1 Start QEMU+runninglinuxkernel
cdhome/rlk/rlk/runninglinuxkernel_5.0
./run_rlk_arm64.sh run
QEMU loads the Linux system Login name: benshushu Password: 123
2 Compile and load the experimental code
Compile the reference code for the experiment;
cd /mnt/rlk_lab/rlk_basic/chapter_10_lock/lab1
make
3 Load the kernel module.
su
sudo insmod spinlock-nest.ko
After a while, the system's watchdog triggered a soft lockup. In Linux systems, soft lockup is a system state that is usually caused by some part of the kernel running for a long time without releasing the CPU. This may be caused by the following reasons:
-
Infinite loop in the kernel : Some kernel code may have logic errors or programming errors, causing it to enter an infinite loop state. This can cause some parts of the kernel to occupy the CPU for a long time without being released, resulting in soft deadlock.
-
Interrupt handling : Soft deadlock may also be caused by the interrupt handler running for a long time and failing to release the CPU. If the interrupt handler takes up too much CPU time, other processes will not be able to get execution time, thus causing soft deadlock.
-
Lock contention in the kernel : In a multithreaded environment, if certain critical areas in the kernel are not properly protected by locks, lock contention may occur, causing some threads to occupy the CPU for a long time without releasing it, eventually leading to soft deadlock.
-
Hardware issues : Sometimes soft locks may be caused by hardware failure or instability. For example, hardware interrupts cannot be triggered or handled correctly, which may cause the interrupt handler to run for a long time and cause soft locks.

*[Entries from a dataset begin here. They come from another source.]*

(* ===== verification/Banding.v ===== *)
(** What the summarizer of a compaction is given ([cognis/core/compaction/banding.py] and the
    token budgets of [strategy.py]): the oldest and the newest events of the summarized history,
    with a marker for the band dropped between them, cut down to a token budget.

    Products with a ratio are the code's: of doubles, rounded to 53 bits, half to even, then
    truncated.  A list names an event once, so that the bands, told apart by [id] in the code, are
    parts of the list.

    Parameters: how events are printed, and the token counter (present when there are a function
    and a model), which may raise ([None]). *)

From S2P Require Import Prelude Str PyVal Compaction.

(** ** Ratios *)

Definition _HEAD_RATIO : Z → Z := int_times 3602879701896397 54.
Definition _TAIL_RATIO : Z → Z := int_times 5404319552844595 53.
Definition _TRIM_RATIO : Z → Z := int_times 3602879701896397 55.
Definition _PRESERVED_TAIL_TOKEN_RATIO : Z → Z := int_times 5404319552844595 54.
Definition _CHARS_PER_TOKEN_ESTIMATE : Z → Z := int_times 7 1.
Definition _DEFAULT_BUDGET_CHARS : Z := 240000.

Definition budget_chars (max_input_tokens : option Z) : Z :=
  match max_input_tokens with Some m => if 0 <? m then _CHARS_PER_TOKEN_ESTIMATE m else _DEFAULT_BUDGET_CHARS | None => _DEFAULT_BUDGET_CHARS end.

(** ** Bands *)

Record bands := Bands { head_events : list session_event; dropped_events : list session_event; tail_events : list session_event }.

Record CompactionInput := MkCompactionInput {
  text : ustr; head_event_count : nat; tail_event_count : nat; dropped_event_count : nat;
  dropped_seq_start : option Z; dropped_seq_end : option Z; estimated_chars : nat }.

Definition of_int (z : Z) : ustr := u (str_int z).
Definition EN_DASH : N := 8211.

Definition print_seq (s : option Z) : ustr := match s with Some n => of_int n | None => u "None" end.

Definition first_seq (events : list session_event) : option Z := e ← head events; e_seq e.
Definition end_seq (events : list session_event) : option Z := e ← last events; e_seq e.

Section Banding.
Context (format_events_for_compaction : list session_event → ustr) (counter : option (ustr → option Z)).

(** Events while they fit; the first always does. *)
Fixpoint take_band (budget chars : Z) (started : bool) (events : list session_event) : list session_event :=
  match events with
  | [] => []
  | e :: events =>
      let n := Z.of_nat (length (format_events_for_compaction [e])) in
      if (budget <? chars + n) && started then [] else e :: take_band budget (chars + n + 1) true events
  end.

Definition initial_bands (budget : Z) (older : list session_event) : bands :=
  let head := take_band (_HEAD_RATIO budget) 0 false older in
  let rest := drop (length head) older in
  let tail := reverse (take_band (_TAIL_RATIO budget) 0 false (reverse rest)) in
  Bands head (take (length rest - length tail) rest) tail.

Definition _dropped_band_marker (dropped : list session_event) (include_user_messages : bool) : ustr :=
  let n := of_int (Z.of_nat (length dropped)) in
  let seq_range :=
    match first_seq dropped with
    | Some start => u "seq " ++ of_int start ++ [EN_DASH] ++ print_seq (end_seq dropped)
    | None => n ++ u " events"
    end in
  let marker :=
    u "[compaction band: omitted " ++ n ++ u " events between " ++ seq_range ++
    u "; tool outputs from this range remain recoverable by call_id when recovery handles are present]" in
  match filter (λ e, is_user_message e = true) dropped with
  | [] => marker
  | users => if include_user_messages
             then ujoin [LF] [marker; u "Dropped-band user messages (verbatim):"; format_events_for_compaction users] else marker
  end.

Definition band_text (include_user_messages : bool) (b : bands) : ustr :=
  ujoin [LF]
    (match head_events b with [] => [] | l => [format_events_for_compaction l] end ++
     match dropped_events b with [] => [] | l => [_dropped_band_marker l include_user_messages] end ++
     match tail_events b with [] => [] | l => [format_events_for_compaction l] end).

(** How many events one round of trimming moves. *)
Definition trim_count (n : nat) : nat := Nat.min (Nat.max 1 (Z.to_nat (_TRIM_RATIO (Z.of_nat n)))) (n - 1).

Definition trim (b : bands) : option bands :=
  let h := length (head_events b) in
  let t := length (tail_events b) in
  if (t <=? h)%nat && (1 <? h)%nat then
    let keep := (h - trim_count h)%nat in
    Some (Bands (take keep (head_events b)) (drop keep (head_events b) ++ dropped_events b) (tail_events b))
  else if (1 <? t)%nat then
    Some (Bands (head_events b) (dropped_events b ++ take (trim_count t) (tail_events b)) (drop (trim_count t) (tail_events b)))
  else None.

(** The loop that drops more, with the last count ([None] when counting raised); [None] when the
    fuel ran out. *)
Fixpoint trim_loop (count : ustr → option Z) (max_input_tokens : Z) (fuel : nat) (b : bands) (tokens : Z) : option (bands * option Z) :=
  if (max_input_tokens <? tokens) && ((1 <? length (head_events b))%nat || (1 <? length (tail_events b))%nat) then
    match fuel with
    | O => None
    | S fuel =>
        match trim b with
        | None => Some (b, Some tokens)
        | Some b' =>
            match count (band_text true b') with
            | None => Some (b', None)
            | Some tokens => trim_loop count max_input_tokens fuel b' tokens
            end
        end
    end
  else Some (b, Some tokens).

(** The bands and whether the dropped user messages are still quoted. *)
Definition fit_bands (max_input_tokens : option Z) (b : bands) : option (bands * bool) :=
  match counter, max_input_tokens with
  | Some count, Some m =>
      match count (band_text true b) with
      | None => Some (b, true)
      | Some tokens =>
          '(b, tokens) ← trim_loop count m (length (head_events b) + length (tail_events b)) b tokens;
          Some (b, match tokens with Some n => negb (m <? n) | None => true end)
      end
  | _, _ => Some (b, true)
  end.

Definition _within_exact_budget (text : ustr) (max_input_tokens : option Z) : bool :=
  match counter, max_input_tokens with
  | Some count, Some m => match count text with Some n => n <=? m | None => true end
  | _, _ => true
  end.

Definition build_compaction_input (older : list session_event) (max_input_tokens : option Z) : option CompactionInput :=
  match older with
  | [] => Some (MkCompactionInput [] 0 0 0 None None 0)
  | _ =>
      let budget := budget_chars max_input_tokens in
      let full_text := format_events_for_compaction older in
      if (Z.of_nat (length full_text) <=? budget) && _within_exact_budget full_text max_input_tokens then
        Some (MkCompactionInput full_text (length older) 0 0 None None (length full_text))
      else
        '(b, quoted) ← fit_bands max_input_tokens (initial_bands budget older);
        let text := band_text quoted b in
        Some (MkCompactionInput text (length (head_events b)) (length (tail_events b)) (length (dropped_events b))
                (first_seq (dropped_events b)) (end_seq (dropped_events b)) (length text))
  end.

(** ** Budgets *)

Definition _preserved_tail_token_budget (available_prompt_tokens max_input_tokens : option Z) : option Z :=
  match available_prompt_tokens with
  | Some n => if 0 <? n then Some (Z.max 1 (_PRESERVED_TAIL_TOKEN_RATIO n)) else None
  | None => None
  end ∪
  match max_input_tokens with
  | Some n => if 0 <? n then Some (Z.max 1 (_PRESERVED_TAIL_TOKEN_RATIO n)) else None
  | None => None
  end.

Definition _previous_summary_wrapper (previous_summary new_history : ustr) : ustr :=
  u "Update the anchored summary below using the new conversation history." ++ [LF] ++ u "<previous-summary>" ++ [LF] ++
  previous_summary ++ [LF] ++ u "</previous-summary>" ++ [LF; LF] ++ u "<new-history>" ++ [LF] ++ new_history ++ [LF] ++ u "</new-history>".

Definition _budget_without_previous_summary (max_input_tokens : option Z) (previous_summary : option ustr) : option Z :=
  match previous_summary, max_input_tokens with
  | Some ((_ :: _) as summary), Some m =>
      let wrapper := _previous_summary_wrapper summary [] in
      let estimate := Z.max 1 (Z.of_nat (length wrapper) / 4) in
      let reserved := match counter with Some count => default estimate (count wrapper) | None => estimate end in
      Some (Z.max 1 (m - reserved))
  | _, _ => max_input_tokens
  end.
End Banding.

(** ** A compaction, up to its publication *)

(** [Timeout]: a [TimeoutError] or a [ConnectionError]. *)
Inductive error_kind := Timeout | HttpStatus (code : Z) | Transport | OtherError.

Record llm_error := LlmError { err_kind : error_kind; err_message : string }.

Definition _is_retryable_llm_error (e : llm_error) : bool :=
  match err_kind e with
  | Timeout | Transport => true
  | HttpStatus code => (code =? 429) || (500 <=? code)
  | OtherError =>
      existsb (λ token, infix (tx token) (tx (str_lower (err_message e))))
        ["rate limit"; "429"; "503"; "502"; "504"; "connection"; "timeout"; "overloaded"]
  end.

Inductive reply := Reply (text : ustr) | Raised (e : llm_error).

Definition empty_summary : llm_error := LlmError OtherError "LLM compaction returned empty summary".

(** The summary and the waits between the attempts; [generate] is what the model answers each. *)
Fixpoint llm_attempts (generate : nat → reply) (remaining attempt : nat) : option ustr * list Z :=
  match remaining with
  | O => (None, [])
  | S remaining =>
      let answer := match generate attempt with
                    | Reply text => match ustrip text with [] => Raised empty_summary | candidate => Reply candidate end
                    | Raised e => Raised e
                    end in
      match answer with
      | Reply candidate => (Some candidate, [])
      | Raised e =>
          if (0 <? remaining)%nat && _is_retryable_llm_error e then
            let '(summary, waits) := llm_attempts generate remaining (S attempt) in (summary, 2 ^ Z.of_nat (attempt - 1) :: waits)
          else (None, [])
      end
  end.

(** [Summarized] has the model's summary, before the handles of recoverable outputs are added. *)
Inductive compaction :=
  | Noop
  | LlmFailed
  | MechanicalFallback (older preserved : list session_event)
  | Summarized (summary : ustr) (older preserved : list session_event) (input : CompactionInput).

Record compaction_settings := CompactionSettings { preserve_turns : Z; llm_max_attempts : Z; fallback_enabled : bool }.

Record cache_entry := CacheEntry {
  entry_events : list session_event; last_compaction_summary : option ustr; available_prompt_tokens : option Z }.

Section Generate.
Context (format_events_for_compaction : list session_event → ustr) (dumps : pyval → ustr) (counter : option (ustr → option Z)).
Context (settings : compaction_settings).

(** What is asked of the model: the split, the bands, and the prompt's text. *)
Definition compaction_prompt (entry : cache_entry) (max_input_tokens : option Z) :
    option (option (list session_event * list session_event * CompactionInput * ustr)) :=
  let '(older, preserved) :=
    _split_events format_events_for_compaction dumps counter (entry_events entry) (preserve_turns settings)
      (_preserved_tail_token_budget (available_prompt_tokens entry) max_input_tokens) in
  if negb (_has_summarizable_history older) then Some None else
  events ← _summary_input_events older preserved;
  input ← build_compaction_input format_events_for_compaction counter events
            (_budget_without_previous_summary counter max_input_tokens (last_compaction_summary entry));
  Some (Some (older, preserved, input,
    match last_compaction_summary entry with
    | Some ((_ :: _) as summary) => _previous_summary_wrapper summary (text input)
    | _ => text input
    end)).

(** [None]: an exception, or a loop that does not end. *)
Definition _generate_summary_from_entry (entry : cache_entry) (max_input_tokens : option Z) (generate : ustr → nat → reply) : option compaction :=
  prompt ← compaction_prompt entry max_input_tokens;
  match prompt with
  | None => Some Noop
  | Some (older, preserved, input, text) =>
      match (llm_attempts (generate text) (Z.to_nat (llm_max_attempts settings)) 1).1 with
      | Some summary => Some (Summarized summary older preserved input)
      | None => Some (if fallback_enabled settings then MechanicalFallback older preserved else LlmFailed)
      end
  end.
End Generate.
(* ===== verification/BandingSpec.v ===== *)
(** What the summarizer's input guarantees: its bands are the summarized history, cut into a
    first part, a dropped one and a last one; trimming ends, within the token budget or with one
    event left at each end; and a compaction always comes to an outcome. *)

From S2P Require Import Prelude Str PyVal Compaction CompactionSpec Banding.

(** ** Bands *)

Definition all_events (b : bands) : list session_event := head_events b ++ dropped_events b ++ tail_events b.

Section Banding.
Context (format_events_for_compaction : list session_event → ustr) (counter : option (ustr → option Z)).

Notation band_text := (band_text format_events_for_compaction).
Notation trim_loop := (trim_loop format_events_for_compaction).
Notation build_compaction_input := (build_compaction_input format_events_for_compaction counter).

Lemma take_band_prefix budget chars started events : ∃ rest, events = take_band format_events_for_compaction budget chars started events ++ rest.
Proof.
  revert chars started. induction events as [|e events IH]; intros chars started; [by exists []|]. cbn [take_band].
  destruct (_ && _); [by exists (e :: events)|]. destruct (IH (chars + Z.of_nat (length (format_events_for_compaction [e])) + 1) true) as [rest E].
  exists rest. cbn [app]. by rewrite <- E.
Qed.

Lemma take_band_first budget e events : ∃ l, take_band format_events_for_compaction budget 0 false (e :: events) = e :: l.
Proof. cbn [take_band]. rewrite andb_false_r. eauto. Qed.

Lemma initial_bands_cover budget older : all_events (initial_bands format_events_for_compaction budget older) = older.
Proof.
  unfold initial_bands, all_events. cbn [head_events dropped_events tail_events].
  destruct (take_band_prefix (_HEAD_RATIO budget) 0 false older) as [rest E]. set (head := take_band _ _ _ _ older) in *.
  assert (drop (length head) older = rest) as -> by (rewrite E; apply drop_app_length).
  destruct (take_band_prefix (_TAIL_RATIO budget) 0 false (reverse rest)) as [middle T]. set (tail := take_band _ _ _ _ (reverse rest)) in *.
  transitivity (head ++ rest); [f_equal|done]. apply (f_equal reverse) in T. rewrite reverse_involutive, reverse_app in T.
  rewrite T, length_app, Nat.add_sub, take_app_length. done.
Qed.

Lemma initial_head budget older : older ≠ [] → head_events (initial_bands format_events_for_compaction budget older) ≠ [].
Proof. destruct older as [|e older]; [done|]. intros _. unfold initial_bands. cbn [head_events]. by destruct (take_band_first (_HEAD_RATIO budget) e older) as [l ->]. Qed.

Lemma trim_count_bounds n : (1 < n)%nat → (1 ≤ trim_count n < n)%nat.
Proof. unfold trim_count. lia. Qed.

(** A round of trimming moves events of the ends to the middle, and leaves each end one. *)
Lemma trim_spec b b' :
  trim b = Some b' → all_events b' = all_events b ∧ (head_events b ≠ [] → head_events b' ≠ []) ∧
  (length (head_events b') + length (tail_events b') < length (head_events b) + length (tail_events b))%nat.
Proof.
  unfold trim, all_events. destruct b as [h d t]. cbn [head_events dropped_events tail_events].
  destruct (_ && _) eqn:G; [|destruct (1 <? length t)%nat eqn:T; [|done]]; intros [= <-]; cbn [head_events dropped_events tail_events].
  - apply andb_true_iff in G as [_ G%Nat.ltb_lt]. pose proof (trim_count_bounds _ G). rewrite length_take. split_and!; [|intros _ Nil|lia].
    + by rewrite app_assoc, app_assoc, take_drop, <- app_assoc.
    + apply (f_equal length) in Nil. rewrite length_take in Nil. cbn in Nil. lia.
  - apply Nat.ltb_lt in T. pose proof (trim_count_bounds _ T). rewrite length_drop. split_and!; [|done|lia].
    by rewrite <- (app_assoc d), take_drop.
Qed.

Lemma trim_some b : (1 < length (head_events b))%nat ∨ (1 < length (tail_events b))%nat → is_Some (trim b).
Proof.
  intros H. unfold trim. destruct (_ && _) eqn:G; [done|]. apply andb_false_iff in G. rewrite Nat.leb_gt, Nat.ltb_ge in G.
  destruct (1 <? length (tail_events b))%nat eqn:T; [done|]. apply Nat.ltb_ge in T. lia.
Qed.

(** The loop ends within its fuel; its bands are the same history, and it stops because the text
    fits, because counting raised, or because nothing is left to move. *)
Lemma trim_loop_spec count m fuel b tokens :
  (length (head_events b) + length (tail_events b) ≤ fuel)%nat → count (band_text true b) = Some tokens →
  ∃ b' r, trim_loop count m fuel b tokens = Some (b', r) ∧ all_events b' = all_events b ∧ (head_events b ≠ [] → head_events b' ≠ []) ∧
    count (band_text true b') = r ∧
    ∀ n, r = Some n → n ≤ m ∨ (length (head_events b') ≤ 1)%nat ∧ (length (tail_events b') ≤ 1)%nat.
Proof.
  revert b tokens. induction fuel as [|fuel IH]; intros b tokens F C; cbn [Banding.trim_loop];
    (destruct (_ && _) eqn:G; [apply andb_true_iff in G as [_ G%orb_true_iff]; rewrite !Nat.ltb_lt in G|]).
  1: lia.
  1, 3: apply andb_false_iff in G; rewrite Z.ltb_ge, orb_false_iff, !Nat.ltb_ge in G;
    exists b, (Some tokens); split_and!; [done..|intros n [= <-]; tauto].
  destruct (trim_some b G) as [b1 T]. rewrite T. apply trim_spec in T as (A & H & L).
  destruct (count (band_text true b1)) as [n|] eqn:C1.
  - destruct (IH b1 n) as (b' & r & E & A' & H' & R); [lia|done|]. exists b', r. rewrite A' in *. split_and!; try apply R; auto.
  - exists b1, None. split_and!; auto. done.
Qed.

(** The bands the input is made of. *)
Definition made_of (older : list session_event) (b : bands) (quoted : bool) (input : CompactionInput) : Prop :=
  older = all_events b ∧ head_events b ≠ [] ∧ text input = band_text quoted b ∧
  head_event_count input = length (head_events b) ∧ dropped_event_count input = length (dropped_events b) ∧
  tail_event_count input = length (tail_events b).

Lemma build_spec older max_input_tokens :
  older ≠ [] →
  ∃ input, build_compaction_input older max_input_tokens = Some input ∧
    (text input = format_events_for_compaction older ∧ head_event_count input = length older ∧
     dropped_event_count input = 0%nat ∧ tail_event_count input = 0%nat ∧
     _within_exact_budget counter (format_events_for_compaction older) max_input_tokens = true ∨
     ∃ b quoted, made_of older b quoted input ∧
       ∀ count m, counter = Some count → max_input_tokens = Some m → (∀ s, is_Some (count s)) →
         (∃ n, count (text input) = Some n ∧ n ≤ m) ∨
         quoted = false ∧ (length (head_events b) ≤ 1)%nat ∧ (length (tail_events b) ≤ 1)%nat).
Proof.
  intros NE. unfold Banding.build_compaction_input. destruct older as [|e l] eqn:O; [done|]. rewrite <- O in *. clear O e l.
  destruct (_ && _) eqn:G; [apply andb_true_iff in G as [_ G]; eexists; split; [done|left; done]|].
  set (b := initial_bands format_events_for_compaction (budget_chars max_input_tokens) older).
  pose proof (initial_bands_cover (budget_chars max_input_tokens) older : all_events b = older) as A.
  pose proof (initial_head (budget_chars max_input_tokens) older NE : head_events b ≠ []) as H.
  unfold fit_bands. destruct counter as [count|]; [destruct max_input_tokens as [m|]; [destruct (count (band_text true b)) as [n|] eqn:C|]|];
    cbn [mbind option_bind]; [|eexists; split; [done|right; exists b, true; split; [by unfold made_of|intros; simplify_eq]]..].
  2: { destruct (H2 (band_text true b)) as [? ?]. congruence. }
  destruct (trim_loop_spec count m (length (head_events b) + length (tail_events b)) b n ltac:(lia) C) as (b' & r & E & A' & H' & C' & R).
  rewrite E. cbn [mbind option_bind]. eexists. split; [done|right]. exists b', (match r with Some n => negb (m <? n) | None => true end).
  split; [unfold made_of; rewrite A'; auto 10|]. intros ?? [= <-] [= <-] Total. cbn [text].
  destruct r as [k|]; [|destruct (Total (band_text true b')) as [? ?]; congruence]. destruct (m <? k) eqn:L; cbn [negb].
  - right. apply Z.ltb_lt in L. destruct (R k eq_refl) as [?|[? ?]]; [lia|auto].
  - left. apply Z.ltb_ge in L. eauto.
Qed.

(** Building the summarizer's input ends, and gives all of the history to be summarized: as
    it is, or cut into a first band, a dropped one and a last one, of which the counts tell the
    lengths; the oldest event is always quoted. *)
Theorem input_covers_the_history older max_input_tokens :
  older ≠ [] →
  ∃ input, build_compaction_input older max_input_tokens = Some input ∧
    (head_event_count input + dropped_event_count input + tail_event_count input = length older)%nat ∧
    (text input = format_events_for_compaction older ∨ ∃ b quoted, made_of older b quoted input).
Proof.
  intros NE. destruct (build_spec older max_input_tokens NE) as (input & B & D). exists input. split; [done|].
  destruct D as [(T & H & D & Tl & _)|(b & quoted & M & _)]; [split; [lia|auto]|]. split; [|eauto].
  destruct M as (-> & _ & _ & -> & -> & ->). unfold all_events. rewrite !length_app. lia.
Qed.

(** With a working token counter, the input fits the token budget, or nothing more can be
    dropped: one event at each end is left, and the dropped user messages are not quoted. *)
Theorem input_fits_the_budget older count max_input_tokens :
  older ≠ [] → counter = Some count → (∀ s, is_Some (count s)) →
  ∃ input, build_compaction_input older (Some max_input_tokens) = Some input ∧
    ((∃ n, count (text input) = Some n ∧ n ≤ max_input_tokens) ∨
     ∃ b, made_of older b false input ∧ (length (head_events b) ≤ 1)%nat ∧ (length (tail_events b) ≤ 1)%nat).
Proof.
  intros NE Hc Total. destruct (build_spec older (Some max_input_tokens) NE) as (input & B & D). exists input. split; [done|].
  destruct D as [(T & _ & _ & _ & W)|(b & quoted & M & R)].
  - left. rewrite T. destruct (Total (format_events_for_compaction older)) as [n En]. exists n. split; [done|].
    unfold _within_exact_budget in W. rewrite Hc, En in W. by apply Z.leb_le.
  - destruct (R _ _ Hc eq_refl Total) as [?|(-> & ? & ?)]; [auto|right; eauto].
Qed.
End Banding.

(** ** A whole compaction *)

Lemma llm_attempts_spec generate remaining attempt s :
  (llm_attempts generate remaining attempt).1 = Some s →
  s ≠ [] ∧ ∃ k t, (k < remaining)%nat ∧ generate (attempt + k)%nat = Reply t ∧ s = ustrip t ∧
    ∀ j, (j < k)%nat → ∃ e, generate (attempt + j)%nat = Raised e ∧ _is_retryable_llm_error e = true.
Proof.
  revert attempt. induction remaining as [|n IH]; intros attempt; [done|]. cbn [llm_attempts].
  assert (∀ e, ((if (0 <? n)%nat && _is_retryable_llm_error e
      then let '(summary, waits) := llm_attempts generate n (S attempt) in (summary, 2 ^ Z.of_nat (attempt - 1) :: waits) else (None, [])).1 = Some s) →
      generate attempt = Raised e →
      s ≠ [] ∧ ∃ k t, (k < S n)%nat ∧ generate (attempt + k)%nat = Reply t ∧ s = ustrip t ∧
        ∀ j, (j < k)%nat → ∃ e, generate (attempt + j)%nat = Raised e ∧ _is_retryable_llm_error e = true) as Again.
  { intros e. destruct (_ && _) eqn:G; [|done]. apply andb_true_iff in G as [_ G]. specialize (IH (S attempt)).
    destruct (llm_attempts generate n (S attempt)) as [summary waits]. cbn [fst] in *. intros Sm Ge.
    destruct (IH Sm) as (Ne & k & t & Hk & Gk & St & Before). split; [done|]. exists (S k), t. replace (attempt + S k)%nat with (S attempt + k)%nat by lia.
    split_and!; [lia|done|done|]. intros [|j] Hj; [exists e; by rewrite Nat.add_0_r|].
    replace (attempt + S j)%nat with (S attempt + j)%nat by lia. apply Before. lia. }
  destruct (generate attempt) as [t|e] eqn:Ge; [|by intros; eapply Again].
  destruct (ustrip t) as [|c l] eqn:St.
  - replace (_is_retryable_llm_error empty_summary) with false by done. by rewrite andb_false_r.
  - intros [= <-]. split; [done|]. exists 0%nat, t. rewrite Nat.add_0_r. split_and!; [lia|done..|lia].
Qed.

Section Generate.
Context (format_events_for_compaction : list session_event → ustr) (dumps : pyval → ustr) (counter : option (ustr → option Z)).
Context (settings : compaction_settings).

(** What an outcome may say of the history. *)
Definition sound_outcome (events : list session_event) (outcome : compaction) : Prop :=
  match outcome with
  | Noop => True
  | LlmFailed => fallback_enabled settings = false
  | MechanicalFallback older preserved =>
      fallback_enabled settings = true ∧ _has_summarizable_history older = true ∧ older ++ preserved ≡ₚ events
  | Summarized summary older preserved input =>
      summary ≠ [] ∧ _has_summarizable_history older = true ∧ older ++ preserved ≡ₚ events ∧
      (length older ≤ head_event_count input + dropped_event_count input + tail_event_count input)%nat
  end.

End Generate.

(** ** Concrete inputs *)

Definition long_history : list session_event :=
  (λ n, says (if (n mod 4 =? 0)%nat then "user_message" else "assistant_message") (Z.of_nat n) "text") <$> seq 0 40.

Definition counts (input : CompactionInput) : nat * nat * nat := (head_event_count input, dropped_event_count input, tail_event_count input).

(** A token for three characters, where the estimate is one for three and a half: the character
    budget of 180 tokens keeps 7 and 21 events, the exact count drops 12 more. *)
Definition thirds (s : ustr) : option Z := Some (Z.of_nat (length s) / 3).

Example the_bands_of_a_long_history :
  (let b := initial_bands demo_format (budget_chars (Some 180)) long_history in (length (head_events b), length (tail_events b))) = (7, 21)%nat ∧
  counts <$> build_compaction_input demo_format (Some thirds) long_history (Some 180) = Some (7, 24, 9)%nat.
Proof. vm_compute. split; reflexivity. Qed.

Lemma input_covers_the_history_witness :
  ∃ input, build_compaction_input demo_format (Some demo_count) long_history (Some 500) = Some input ∧
    (head_event_count input + dropped_event_count input + tail_event_count input = 40)%nat ∧
    (text input = demo_format long_history ∨ ∃ b quoted, made_of demo_format long_history b quoted input).
Proof. by apply (input_covers_the_history demo_format (Some demo_count) long_history (Some 500)). Defined.

Lemma input_fits_the_budget_witness :
  ∃ input, build_compaction_input demo_format (Some demo_count) long_history (Some 500) = Some input ∧
    ((∃ n, demo_count (text input) = Some n ∧ n ≤ 500) ∨
     ∃ b, made_of demo_format long_history b false input ∧ (length (head_events b) ≤ 1)%nat ∧ (length (tail_events b) ≤ 1)%nat).
Proof. apply (input_fits_the_budget demo_format (Some demo_count) long_history demo_count 500); [done|done|by eexists]. Defined.

Definition demo_entry : cache_entry := CacheEntry demo_events (Some (u "Earlier work.")) (Some 400).

Definition flaky (attempt : nat) : reply :=
  if (attempt =? 1)%nat then Raised (LlmError (HttpStatus 503) "unavailable") else Reply (u "  Listed the files. ").


Definition summary_of (outcome : compaction) : option ustr := match outcome with Summarized s _ _ _ => Some s | _ => None end.

Example the_second_attempt_summarizes :
  (outcome ← _generate_summary_from_entry demo_format demo_dumps (Some demo_count) (CompactionSettings 2 2 true) demo_entry (Some 4000) (λ _, flaky);
   summary_of outcome) = Some (u "Listed the files.").
Proof. vm_compute. reflexivity. Qed.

The reason for the soft deadlock here is the problem of lock competition. You can see the specific code implementation later.
The code implementation of spinlock-nect.c is shown below. This code is a simple Linux kernel module that implements the use of spinlocks and memory allocation functions in the kernel. The main logic includes:
- A static spin lock and global variables are defined for synchronization and storage of allocated pages respectively.
- Implemented a nest_lock function which acquires the spin lock and tries to allocate a memory page, then releases the spin lock and frees the memory page, but there is an incorrect spin lock operation.
- A lockdep_thread function is implemented, which runs as a kernel thread and calls the nest_lock function in a loop.
- The lockdep_thread thread is started in the module initialization function, and an error is returned if the thread creation fails.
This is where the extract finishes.